DIRECTIONS FOR THIS TASK:
Output a verbatim copy of the data, cut off after the line that contains "Record Relay : Type".

RECORDS FOR PROCESSING:
......

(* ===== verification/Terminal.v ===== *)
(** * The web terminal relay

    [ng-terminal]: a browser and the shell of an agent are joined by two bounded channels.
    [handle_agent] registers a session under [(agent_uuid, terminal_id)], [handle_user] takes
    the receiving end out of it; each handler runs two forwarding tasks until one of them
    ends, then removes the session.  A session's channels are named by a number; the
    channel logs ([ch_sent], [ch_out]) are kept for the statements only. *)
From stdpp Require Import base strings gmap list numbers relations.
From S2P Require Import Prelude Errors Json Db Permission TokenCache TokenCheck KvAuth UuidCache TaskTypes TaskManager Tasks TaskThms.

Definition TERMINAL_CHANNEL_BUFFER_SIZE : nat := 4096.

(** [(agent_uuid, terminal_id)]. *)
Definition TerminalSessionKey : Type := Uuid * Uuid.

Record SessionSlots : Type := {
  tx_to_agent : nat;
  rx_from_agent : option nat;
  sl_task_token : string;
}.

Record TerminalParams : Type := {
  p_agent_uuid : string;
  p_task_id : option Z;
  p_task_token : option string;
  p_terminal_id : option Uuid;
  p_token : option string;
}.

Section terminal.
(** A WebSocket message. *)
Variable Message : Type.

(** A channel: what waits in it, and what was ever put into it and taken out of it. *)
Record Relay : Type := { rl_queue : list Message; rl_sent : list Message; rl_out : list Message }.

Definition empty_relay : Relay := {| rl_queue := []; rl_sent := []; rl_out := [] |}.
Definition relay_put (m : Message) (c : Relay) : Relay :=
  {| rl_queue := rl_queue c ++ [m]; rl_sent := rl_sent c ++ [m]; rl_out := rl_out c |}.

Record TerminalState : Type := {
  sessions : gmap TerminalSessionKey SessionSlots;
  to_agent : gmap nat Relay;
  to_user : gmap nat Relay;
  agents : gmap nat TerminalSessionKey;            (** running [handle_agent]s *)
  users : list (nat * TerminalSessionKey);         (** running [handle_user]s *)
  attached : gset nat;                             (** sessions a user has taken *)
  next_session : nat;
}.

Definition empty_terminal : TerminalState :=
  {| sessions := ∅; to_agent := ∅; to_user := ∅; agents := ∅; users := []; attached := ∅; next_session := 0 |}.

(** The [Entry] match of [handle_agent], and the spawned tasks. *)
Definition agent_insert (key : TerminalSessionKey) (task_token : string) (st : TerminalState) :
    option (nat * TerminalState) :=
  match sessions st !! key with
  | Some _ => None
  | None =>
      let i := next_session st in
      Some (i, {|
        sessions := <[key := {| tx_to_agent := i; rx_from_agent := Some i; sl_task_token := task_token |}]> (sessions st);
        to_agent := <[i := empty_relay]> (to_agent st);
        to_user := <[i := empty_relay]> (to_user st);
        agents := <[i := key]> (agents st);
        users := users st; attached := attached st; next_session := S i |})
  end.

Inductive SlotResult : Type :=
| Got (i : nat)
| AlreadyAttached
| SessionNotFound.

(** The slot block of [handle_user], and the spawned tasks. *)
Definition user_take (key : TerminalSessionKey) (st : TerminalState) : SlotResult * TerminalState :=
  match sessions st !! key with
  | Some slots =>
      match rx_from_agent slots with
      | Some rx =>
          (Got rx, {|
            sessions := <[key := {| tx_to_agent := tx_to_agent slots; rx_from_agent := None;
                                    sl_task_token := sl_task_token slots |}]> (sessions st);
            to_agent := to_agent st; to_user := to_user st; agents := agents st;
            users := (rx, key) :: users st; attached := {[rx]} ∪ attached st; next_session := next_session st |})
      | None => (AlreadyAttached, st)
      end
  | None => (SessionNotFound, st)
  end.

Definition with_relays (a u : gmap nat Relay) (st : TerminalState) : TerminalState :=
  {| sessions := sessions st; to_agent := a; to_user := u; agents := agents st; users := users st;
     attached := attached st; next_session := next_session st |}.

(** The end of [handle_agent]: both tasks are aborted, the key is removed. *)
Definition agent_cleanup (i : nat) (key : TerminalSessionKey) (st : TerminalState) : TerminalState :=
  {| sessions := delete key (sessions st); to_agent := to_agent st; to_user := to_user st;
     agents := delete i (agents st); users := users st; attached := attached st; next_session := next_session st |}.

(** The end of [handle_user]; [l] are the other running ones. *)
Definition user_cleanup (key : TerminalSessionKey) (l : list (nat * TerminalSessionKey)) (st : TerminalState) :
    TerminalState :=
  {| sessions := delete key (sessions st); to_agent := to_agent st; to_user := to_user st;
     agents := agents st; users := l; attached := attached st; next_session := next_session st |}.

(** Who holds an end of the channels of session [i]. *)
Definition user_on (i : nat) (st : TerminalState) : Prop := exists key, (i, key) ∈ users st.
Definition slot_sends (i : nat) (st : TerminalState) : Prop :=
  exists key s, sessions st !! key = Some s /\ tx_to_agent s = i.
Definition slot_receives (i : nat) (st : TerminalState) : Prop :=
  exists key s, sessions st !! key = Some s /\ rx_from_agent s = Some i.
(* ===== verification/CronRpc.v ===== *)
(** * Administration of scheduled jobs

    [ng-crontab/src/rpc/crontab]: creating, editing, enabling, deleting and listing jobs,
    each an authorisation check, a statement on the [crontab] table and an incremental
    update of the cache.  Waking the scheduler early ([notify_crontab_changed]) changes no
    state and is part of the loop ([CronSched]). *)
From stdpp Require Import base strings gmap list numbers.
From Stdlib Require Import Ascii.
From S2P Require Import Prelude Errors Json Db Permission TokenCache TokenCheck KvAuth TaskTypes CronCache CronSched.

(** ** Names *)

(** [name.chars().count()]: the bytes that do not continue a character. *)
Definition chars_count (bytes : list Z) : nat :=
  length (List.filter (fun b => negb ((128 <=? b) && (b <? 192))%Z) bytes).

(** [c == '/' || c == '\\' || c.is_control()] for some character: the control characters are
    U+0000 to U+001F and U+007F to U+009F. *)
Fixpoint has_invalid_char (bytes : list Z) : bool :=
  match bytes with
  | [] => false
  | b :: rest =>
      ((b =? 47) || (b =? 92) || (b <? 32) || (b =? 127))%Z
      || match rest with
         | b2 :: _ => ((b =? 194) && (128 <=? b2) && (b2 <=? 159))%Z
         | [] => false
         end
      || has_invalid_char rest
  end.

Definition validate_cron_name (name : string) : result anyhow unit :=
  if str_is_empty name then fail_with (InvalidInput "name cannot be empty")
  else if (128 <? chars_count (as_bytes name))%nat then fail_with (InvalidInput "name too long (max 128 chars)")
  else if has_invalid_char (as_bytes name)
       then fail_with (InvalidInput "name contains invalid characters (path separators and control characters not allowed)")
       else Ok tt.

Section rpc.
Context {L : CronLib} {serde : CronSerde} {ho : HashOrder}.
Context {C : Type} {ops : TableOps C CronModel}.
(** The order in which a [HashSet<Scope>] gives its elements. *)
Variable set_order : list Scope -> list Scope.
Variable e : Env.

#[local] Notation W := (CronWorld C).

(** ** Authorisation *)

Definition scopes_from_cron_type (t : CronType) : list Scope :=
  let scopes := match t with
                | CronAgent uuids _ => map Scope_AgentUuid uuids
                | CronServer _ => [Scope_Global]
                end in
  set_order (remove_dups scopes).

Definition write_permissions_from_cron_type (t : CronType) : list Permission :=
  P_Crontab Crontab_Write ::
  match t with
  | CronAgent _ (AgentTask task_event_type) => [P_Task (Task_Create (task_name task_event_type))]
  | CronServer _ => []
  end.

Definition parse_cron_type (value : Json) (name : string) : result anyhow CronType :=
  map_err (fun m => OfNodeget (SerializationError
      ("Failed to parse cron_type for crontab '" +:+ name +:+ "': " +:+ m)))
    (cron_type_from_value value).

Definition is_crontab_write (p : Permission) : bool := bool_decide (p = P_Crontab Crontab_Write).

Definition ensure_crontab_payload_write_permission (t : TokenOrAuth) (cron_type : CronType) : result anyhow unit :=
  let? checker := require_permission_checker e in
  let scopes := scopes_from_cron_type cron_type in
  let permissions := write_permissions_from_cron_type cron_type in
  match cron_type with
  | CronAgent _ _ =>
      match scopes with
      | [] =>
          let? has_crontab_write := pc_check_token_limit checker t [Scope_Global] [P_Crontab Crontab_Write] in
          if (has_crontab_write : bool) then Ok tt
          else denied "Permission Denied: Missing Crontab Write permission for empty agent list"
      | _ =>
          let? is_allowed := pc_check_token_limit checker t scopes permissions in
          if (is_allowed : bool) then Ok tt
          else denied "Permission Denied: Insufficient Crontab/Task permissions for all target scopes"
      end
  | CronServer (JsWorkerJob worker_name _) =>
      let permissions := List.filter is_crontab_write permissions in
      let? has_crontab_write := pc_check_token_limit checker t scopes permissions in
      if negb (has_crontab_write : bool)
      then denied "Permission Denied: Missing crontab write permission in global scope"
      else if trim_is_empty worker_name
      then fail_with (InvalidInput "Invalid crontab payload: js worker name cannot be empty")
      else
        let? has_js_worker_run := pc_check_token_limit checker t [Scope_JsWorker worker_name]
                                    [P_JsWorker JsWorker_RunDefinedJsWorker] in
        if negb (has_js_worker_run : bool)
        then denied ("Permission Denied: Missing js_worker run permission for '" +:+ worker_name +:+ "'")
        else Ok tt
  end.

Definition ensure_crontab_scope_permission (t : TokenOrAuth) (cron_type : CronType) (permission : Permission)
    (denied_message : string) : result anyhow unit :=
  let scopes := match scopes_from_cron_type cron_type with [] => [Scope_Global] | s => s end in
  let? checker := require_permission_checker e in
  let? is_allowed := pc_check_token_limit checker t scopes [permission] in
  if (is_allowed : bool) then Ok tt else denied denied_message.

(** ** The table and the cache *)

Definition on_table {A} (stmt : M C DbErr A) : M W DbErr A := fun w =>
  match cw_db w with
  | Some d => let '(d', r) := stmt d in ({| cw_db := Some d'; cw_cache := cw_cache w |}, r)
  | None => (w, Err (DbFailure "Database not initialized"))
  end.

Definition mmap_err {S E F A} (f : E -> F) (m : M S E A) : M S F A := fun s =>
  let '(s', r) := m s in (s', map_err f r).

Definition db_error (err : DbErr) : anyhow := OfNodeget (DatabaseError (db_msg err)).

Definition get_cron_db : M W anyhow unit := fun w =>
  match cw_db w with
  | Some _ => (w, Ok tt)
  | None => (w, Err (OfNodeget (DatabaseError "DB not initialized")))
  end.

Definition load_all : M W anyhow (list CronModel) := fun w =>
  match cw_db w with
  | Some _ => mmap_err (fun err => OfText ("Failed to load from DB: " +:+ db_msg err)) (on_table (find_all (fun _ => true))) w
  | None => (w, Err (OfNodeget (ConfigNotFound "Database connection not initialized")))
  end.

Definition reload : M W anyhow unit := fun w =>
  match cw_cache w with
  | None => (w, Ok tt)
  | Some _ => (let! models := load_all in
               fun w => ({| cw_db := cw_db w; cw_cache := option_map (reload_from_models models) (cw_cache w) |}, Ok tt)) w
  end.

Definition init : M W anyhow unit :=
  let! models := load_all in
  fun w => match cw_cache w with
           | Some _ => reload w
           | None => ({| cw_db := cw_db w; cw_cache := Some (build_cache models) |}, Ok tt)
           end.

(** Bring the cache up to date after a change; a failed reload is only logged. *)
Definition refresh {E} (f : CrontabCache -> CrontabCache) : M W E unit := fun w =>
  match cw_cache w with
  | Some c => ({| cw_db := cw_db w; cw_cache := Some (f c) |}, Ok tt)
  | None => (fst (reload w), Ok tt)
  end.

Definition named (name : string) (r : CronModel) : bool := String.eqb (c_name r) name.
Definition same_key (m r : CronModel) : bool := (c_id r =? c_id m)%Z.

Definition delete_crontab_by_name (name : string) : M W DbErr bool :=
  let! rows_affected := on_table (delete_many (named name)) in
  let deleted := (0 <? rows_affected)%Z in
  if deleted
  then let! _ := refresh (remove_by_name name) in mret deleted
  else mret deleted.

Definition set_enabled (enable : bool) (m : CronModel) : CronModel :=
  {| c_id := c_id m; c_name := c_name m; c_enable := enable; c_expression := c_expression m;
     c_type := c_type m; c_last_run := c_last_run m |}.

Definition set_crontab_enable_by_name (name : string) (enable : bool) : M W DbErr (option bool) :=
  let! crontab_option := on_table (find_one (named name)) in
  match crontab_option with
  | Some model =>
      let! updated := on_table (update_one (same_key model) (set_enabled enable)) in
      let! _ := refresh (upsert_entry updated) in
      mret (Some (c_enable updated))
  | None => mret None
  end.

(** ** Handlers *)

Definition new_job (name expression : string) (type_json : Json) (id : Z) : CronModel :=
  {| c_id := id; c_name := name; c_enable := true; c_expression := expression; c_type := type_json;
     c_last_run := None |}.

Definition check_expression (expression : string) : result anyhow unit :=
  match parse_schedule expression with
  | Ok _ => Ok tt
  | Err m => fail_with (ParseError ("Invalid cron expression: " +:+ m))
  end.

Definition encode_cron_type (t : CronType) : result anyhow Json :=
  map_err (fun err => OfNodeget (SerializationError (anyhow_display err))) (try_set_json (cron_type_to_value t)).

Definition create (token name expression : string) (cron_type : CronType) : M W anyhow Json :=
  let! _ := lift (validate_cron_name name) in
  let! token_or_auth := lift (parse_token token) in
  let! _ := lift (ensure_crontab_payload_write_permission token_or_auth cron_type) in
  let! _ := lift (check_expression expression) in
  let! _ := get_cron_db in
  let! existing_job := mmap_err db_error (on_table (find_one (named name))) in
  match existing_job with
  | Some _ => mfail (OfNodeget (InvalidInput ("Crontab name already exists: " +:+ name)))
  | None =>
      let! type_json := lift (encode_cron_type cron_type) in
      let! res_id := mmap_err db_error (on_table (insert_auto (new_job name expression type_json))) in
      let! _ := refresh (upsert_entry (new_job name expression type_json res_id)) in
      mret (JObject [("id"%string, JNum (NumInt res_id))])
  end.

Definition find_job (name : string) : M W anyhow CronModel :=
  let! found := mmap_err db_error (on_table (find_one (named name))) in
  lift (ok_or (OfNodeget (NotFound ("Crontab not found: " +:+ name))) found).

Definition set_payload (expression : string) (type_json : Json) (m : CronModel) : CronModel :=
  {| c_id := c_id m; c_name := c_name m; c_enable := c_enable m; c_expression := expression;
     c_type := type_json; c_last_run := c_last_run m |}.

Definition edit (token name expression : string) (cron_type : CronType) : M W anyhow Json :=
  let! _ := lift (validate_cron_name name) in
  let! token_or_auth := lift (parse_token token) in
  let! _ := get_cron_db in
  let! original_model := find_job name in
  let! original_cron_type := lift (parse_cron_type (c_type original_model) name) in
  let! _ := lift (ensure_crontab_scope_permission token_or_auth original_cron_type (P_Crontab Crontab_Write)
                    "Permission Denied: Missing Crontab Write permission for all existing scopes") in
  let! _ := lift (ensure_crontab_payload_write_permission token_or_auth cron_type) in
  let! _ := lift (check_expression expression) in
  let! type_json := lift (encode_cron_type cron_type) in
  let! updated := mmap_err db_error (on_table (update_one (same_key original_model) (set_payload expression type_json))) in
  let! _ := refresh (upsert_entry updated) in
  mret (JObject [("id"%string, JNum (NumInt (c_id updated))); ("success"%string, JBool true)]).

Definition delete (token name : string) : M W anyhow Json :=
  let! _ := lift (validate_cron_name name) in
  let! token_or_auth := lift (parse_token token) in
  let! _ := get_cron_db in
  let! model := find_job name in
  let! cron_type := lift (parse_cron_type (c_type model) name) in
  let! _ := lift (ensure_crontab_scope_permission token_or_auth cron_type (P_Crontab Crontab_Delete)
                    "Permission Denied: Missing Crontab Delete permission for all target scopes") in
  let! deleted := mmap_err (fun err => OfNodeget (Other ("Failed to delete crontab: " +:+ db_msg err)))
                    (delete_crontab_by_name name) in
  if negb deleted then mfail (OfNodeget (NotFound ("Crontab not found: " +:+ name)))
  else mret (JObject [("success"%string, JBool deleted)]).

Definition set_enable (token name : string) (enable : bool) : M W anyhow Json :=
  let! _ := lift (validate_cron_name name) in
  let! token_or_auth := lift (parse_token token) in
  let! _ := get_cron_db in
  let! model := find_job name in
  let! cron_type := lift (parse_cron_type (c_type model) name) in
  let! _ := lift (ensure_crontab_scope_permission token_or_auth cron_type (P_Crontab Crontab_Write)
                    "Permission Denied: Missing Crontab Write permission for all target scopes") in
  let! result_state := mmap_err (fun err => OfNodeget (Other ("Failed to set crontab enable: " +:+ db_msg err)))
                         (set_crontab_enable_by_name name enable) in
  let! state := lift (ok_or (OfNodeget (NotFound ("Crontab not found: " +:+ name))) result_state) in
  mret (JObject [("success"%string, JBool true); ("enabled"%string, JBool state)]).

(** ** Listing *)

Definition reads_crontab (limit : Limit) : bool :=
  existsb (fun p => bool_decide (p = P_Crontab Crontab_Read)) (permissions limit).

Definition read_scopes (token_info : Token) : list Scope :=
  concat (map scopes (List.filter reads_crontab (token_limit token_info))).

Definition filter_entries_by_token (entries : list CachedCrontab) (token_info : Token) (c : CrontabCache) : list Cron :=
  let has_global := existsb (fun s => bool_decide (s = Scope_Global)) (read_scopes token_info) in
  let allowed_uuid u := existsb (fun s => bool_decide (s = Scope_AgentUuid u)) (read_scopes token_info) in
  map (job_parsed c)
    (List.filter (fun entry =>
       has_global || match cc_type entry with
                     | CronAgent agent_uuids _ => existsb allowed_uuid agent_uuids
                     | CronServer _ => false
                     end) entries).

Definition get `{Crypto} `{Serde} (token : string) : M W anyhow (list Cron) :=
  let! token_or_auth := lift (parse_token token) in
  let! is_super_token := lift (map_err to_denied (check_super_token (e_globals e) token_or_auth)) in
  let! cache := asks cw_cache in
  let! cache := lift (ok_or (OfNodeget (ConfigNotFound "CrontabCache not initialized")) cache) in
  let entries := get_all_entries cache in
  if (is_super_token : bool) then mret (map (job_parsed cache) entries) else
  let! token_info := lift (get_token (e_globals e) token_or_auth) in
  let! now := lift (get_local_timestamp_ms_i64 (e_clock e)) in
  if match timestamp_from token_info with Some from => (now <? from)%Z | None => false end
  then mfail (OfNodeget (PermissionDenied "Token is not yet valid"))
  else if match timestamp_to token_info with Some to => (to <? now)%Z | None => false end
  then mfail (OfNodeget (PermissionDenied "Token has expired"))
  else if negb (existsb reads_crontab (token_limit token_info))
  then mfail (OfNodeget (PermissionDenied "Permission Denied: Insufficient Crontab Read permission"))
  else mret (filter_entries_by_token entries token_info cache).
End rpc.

......

OUTPUT OF THE TASK:
(* ===== verification/Terminal.v ===== *)
(** * The web terminal relay

    [ng-terminal]: a browser and the shell of an agent are joined by two bounded channels.
    [handle_agent] registers a session under [(agent_uuid, terminal_id)], [handle_user] takes
    the receiving end out of it; each handler runs two forwarding tasks until one of them
    ends, then removes the session.  A session's channels are named by a number; the
    channel logs ([ch_sent], [ch_out]) are kept for the statements only. *)
From stdpp Require Import base strings gmap list numbers relations.
From S2P Require Import Prelude Errors Json Db Permission TokenCache TokenCheck KvAuth UuidCache TaskTypes TaskManager Tasks TaskThms.

Definition TERMINAL_CHANNEL_BUFFER_SIZE : nat := 4096.

(** [(agent_uuid, terminal_id)]. *)
Definition TerminalSessionKey : Type := Uuid * Uuid.

Record SessionSlots : Type := {
  tx_to_agent : nat;
  rx_from_agent : option nat;
  sl_task_token : string;
}.

Record TerminalParams : Type := {
  p_agent_uuid : string;
  p_task_id : option Z;
  p_task_token : option string;
  p_terminal_id : option Uuid;
  p_token : option string;
}.

Section terminal.
(** A WebSocket message. *)
Variable Message : Type.

(** A channel: what waits in it, and what was ever put into it and taken out of it. *)
Record Relay : Type := { rl_queue : list Message; rl_sent : list Message; rl_out : list Message }.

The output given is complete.